* EXTRACTED RECORDS *

----------------------------------------

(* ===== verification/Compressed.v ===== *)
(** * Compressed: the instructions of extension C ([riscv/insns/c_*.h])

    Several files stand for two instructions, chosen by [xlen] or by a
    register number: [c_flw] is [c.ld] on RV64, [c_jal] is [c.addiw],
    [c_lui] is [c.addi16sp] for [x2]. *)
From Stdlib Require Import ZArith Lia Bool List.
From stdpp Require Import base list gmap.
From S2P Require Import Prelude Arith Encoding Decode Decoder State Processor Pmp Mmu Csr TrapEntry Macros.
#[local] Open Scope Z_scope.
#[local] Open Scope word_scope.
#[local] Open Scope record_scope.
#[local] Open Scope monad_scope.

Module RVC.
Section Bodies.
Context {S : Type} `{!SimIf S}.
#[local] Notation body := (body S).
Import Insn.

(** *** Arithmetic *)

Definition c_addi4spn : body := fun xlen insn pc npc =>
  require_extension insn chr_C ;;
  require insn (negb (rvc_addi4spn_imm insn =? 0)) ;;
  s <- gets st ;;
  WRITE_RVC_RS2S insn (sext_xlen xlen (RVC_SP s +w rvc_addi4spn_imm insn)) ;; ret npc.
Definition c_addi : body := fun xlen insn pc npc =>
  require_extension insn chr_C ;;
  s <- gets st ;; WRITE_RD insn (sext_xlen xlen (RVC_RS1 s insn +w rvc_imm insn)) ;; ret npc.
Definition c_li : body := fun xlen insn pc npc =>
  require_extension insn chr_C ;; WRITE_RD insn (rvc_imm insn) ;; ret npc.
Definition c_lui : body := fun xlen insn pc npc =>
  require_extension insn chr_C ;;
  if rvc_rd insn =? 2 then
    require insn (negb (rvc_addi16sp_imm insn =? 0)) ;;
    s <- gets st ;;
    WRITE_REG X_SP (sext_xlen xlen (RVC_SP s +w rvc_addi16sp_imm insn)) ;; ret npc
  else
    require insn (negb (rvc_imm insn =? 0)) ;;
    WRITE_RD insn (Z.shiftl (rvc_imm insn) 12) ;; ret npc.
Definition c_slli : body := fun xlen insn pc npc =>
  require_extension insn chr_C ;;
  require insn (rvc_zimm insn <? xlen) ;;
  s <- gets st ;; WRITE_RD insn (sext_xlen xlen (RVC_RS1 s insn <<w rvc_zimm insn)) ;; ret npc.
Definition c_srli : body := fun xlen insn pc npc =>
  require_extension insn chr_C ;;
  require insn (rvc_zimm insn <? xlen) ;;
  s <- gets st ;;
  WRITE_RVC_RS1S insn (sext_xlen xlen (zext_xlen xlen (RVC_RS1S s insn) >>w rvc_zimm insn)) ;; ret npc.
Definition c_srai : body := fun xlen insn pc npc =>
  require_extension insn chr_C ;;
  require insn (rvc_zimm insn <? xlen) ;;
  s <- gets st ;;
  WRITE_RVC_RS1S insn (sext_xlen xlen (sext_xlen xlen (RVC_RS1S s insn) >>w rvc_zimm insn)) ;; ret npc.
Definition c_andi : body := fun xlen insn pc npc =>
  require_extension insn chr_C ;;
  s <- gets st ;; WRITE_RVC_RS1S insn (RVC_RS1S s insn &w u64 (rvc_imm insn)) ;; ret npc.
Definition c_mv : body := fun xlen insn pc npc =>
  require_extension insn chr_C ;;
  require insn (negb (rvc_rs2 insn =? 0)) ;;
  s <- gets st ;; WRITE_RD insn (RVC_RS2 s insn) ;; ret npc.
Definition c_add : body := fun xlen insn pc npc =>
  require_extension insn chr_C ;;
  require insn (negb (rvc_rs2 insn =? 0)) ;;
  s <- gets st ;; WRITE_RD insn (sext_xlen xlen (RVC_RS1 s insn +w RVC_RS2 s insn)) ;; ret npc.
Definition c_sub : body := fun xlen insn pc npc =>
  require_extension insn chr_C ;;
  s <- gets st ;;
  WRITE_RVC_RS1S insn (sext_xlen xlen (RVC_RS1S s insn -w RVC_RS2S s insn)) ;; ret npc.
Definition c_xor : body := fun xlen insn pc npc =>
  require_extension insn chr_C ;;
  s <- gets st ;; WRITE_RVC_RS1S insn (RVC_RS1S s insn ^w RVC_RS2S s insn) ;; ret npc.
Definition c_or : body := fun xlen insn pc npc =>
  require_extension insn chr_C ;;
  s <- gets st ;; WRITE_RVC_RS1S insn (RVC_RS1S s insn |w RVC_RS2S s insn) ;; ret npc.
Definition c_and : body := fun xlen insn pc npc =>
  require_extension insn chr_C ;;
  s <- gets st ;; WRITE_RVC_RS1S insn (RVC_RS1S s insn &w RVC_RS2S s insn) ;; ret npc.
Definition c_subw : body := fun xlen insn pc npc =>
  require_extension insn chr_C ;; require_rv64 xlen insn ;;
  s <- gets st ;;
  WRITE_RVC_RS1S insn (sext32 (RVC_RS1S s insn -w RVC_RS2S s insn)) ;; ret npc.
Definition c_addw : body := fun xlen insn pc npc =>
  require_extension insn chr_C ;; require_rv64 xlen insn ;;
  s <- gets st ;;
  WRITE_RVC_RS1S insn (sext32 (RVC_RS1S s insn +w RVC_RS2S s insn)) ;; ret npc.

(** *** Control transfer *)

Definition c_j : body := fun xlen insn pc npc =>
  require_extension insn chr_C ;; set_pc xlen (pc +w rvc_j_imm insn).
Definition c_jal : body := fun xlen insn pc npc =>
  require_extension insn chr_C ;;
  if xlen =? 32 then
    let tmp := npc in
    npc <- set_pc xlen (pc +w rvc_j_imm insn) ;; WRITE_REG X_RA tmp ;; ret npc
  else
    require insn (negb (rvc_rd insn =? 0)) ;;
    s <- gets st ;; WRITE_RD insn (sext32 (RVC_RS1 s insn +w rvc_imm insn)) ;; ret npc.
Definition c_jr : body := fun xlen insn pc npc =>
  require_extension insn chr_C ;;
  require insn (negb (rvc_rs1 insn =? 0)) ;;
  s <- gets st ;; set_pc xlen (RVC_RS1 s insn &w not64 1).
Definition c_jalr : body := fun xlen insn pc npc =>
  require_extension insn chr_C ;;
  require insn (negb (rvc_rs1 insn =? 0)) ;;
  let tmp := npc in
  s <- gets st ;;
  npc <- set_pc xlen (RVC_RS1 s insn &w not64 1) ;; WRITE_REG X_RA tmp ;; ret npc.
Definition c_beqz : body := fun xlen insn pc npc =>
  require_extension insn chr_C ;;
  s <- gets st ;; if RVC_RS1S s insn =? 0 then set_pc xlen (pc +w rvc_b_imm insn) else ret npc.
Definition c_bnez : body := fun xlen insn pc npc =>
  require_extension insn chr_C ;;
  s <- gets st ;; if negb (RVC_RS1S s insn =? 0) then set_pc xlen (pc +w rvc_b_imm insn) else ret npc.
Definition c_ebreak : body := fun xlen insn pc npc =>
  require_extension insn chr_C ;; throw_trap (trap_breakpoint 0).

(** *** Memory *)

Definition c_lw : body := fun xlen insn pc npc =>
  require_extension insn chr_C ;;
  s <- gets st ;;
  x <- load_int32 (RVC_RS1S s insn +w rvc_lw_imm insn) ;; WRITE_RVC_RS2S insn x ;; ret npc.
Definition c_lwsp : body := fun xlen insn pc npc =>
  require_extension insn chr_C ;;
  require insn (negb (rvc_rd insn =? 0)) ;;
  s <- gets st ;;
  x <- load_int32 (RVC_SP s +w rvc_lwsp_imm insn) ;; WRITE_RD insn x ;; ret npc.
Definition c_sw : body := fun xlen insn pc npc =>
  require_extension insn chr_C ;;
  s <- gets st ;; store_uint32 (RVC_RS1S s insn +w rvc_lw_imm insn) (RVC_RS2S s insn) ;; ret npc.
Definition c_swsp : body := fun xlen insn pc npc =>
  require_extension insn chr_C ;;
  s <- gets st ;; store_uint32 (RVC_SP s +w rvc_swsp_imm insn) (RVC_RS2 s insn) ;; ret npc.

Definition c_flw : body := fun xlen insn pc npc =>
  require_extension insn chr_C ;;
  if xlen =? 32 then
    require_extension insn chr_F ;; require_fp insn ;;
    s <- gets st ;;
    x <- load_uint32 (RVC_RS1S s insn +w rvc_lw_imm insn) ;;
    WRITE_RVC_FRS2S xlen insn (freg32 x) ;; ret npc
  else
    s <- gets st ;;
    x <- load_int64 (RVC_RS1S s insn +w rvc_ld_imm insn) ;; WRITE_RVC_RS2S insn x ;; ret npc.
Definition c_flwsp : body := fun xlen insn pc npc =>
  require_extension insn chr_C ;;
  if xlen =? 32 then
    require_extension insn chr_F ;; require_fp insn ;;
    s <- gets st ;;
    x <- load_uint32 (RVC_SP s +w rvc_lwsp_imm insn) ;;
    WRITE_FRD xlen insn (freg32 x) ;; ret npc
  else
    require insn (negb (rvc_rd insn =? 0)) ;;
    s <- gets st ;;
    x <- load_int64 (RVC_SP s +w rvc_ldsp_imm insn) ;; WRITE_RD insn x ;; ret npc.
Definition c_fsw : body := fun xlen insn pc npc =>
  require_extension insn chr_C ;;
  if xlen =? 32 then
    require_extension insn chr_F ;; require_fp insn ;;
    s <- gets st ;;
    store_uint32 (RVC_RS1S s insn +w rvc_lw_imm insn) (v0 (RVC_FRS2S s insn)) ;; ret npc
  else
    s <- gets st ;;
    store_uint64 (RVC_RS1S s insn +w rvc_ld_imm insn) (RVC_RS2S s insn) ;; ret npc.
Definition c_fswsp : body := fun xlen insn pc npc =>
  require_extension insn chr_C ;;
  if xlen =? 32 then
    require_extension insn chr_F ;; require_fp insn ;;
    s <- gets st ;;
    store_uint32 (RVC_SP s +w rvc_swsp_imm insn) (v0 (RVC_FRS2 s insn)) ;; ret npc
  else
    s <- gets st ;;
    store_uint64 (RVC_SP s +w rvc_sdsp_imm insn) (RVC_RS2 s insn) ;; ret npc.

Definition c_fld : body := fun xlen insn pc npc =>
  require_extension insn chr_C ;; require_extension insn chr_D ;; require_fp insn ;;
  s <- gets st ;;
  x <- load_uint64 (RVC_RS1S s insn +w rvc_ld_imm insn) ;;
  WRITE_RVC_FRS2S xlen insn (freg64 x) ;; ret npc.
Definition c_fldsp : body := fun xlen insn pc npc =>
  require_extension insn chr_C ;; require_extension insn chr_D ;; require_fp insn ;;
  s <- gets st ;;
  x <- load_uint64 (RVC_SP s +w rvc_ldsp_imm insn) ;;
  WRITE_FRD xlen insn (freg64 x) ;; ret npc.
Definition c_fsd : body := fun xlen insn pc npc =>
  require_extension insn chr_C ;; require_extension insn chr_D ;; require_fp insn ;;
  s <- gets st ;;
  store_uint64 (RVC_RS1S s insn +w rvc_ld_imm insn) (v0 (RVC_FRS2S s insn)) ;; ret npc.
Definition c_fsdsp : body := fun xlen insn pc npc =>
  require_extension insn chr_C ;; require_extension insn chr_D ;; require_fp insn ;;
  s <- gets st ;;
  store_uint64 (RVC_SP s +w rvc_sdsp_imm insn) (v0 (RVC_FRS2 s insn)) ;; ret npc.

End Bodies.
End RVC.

----------------------------------------

* YOUR GOAL *
Whenever a line in the material above holds the string "Import", copy that line in full.

* SOLUTION *
From Stdlib Require Import ZArith Lia Bool List.
From stdpp Require Import base list gmap.
From S2P Require Import Prelude Arith Encoding Decode Decoder State Processor Pmp Mmu Csr TrapEntry Macros.
Import Insn.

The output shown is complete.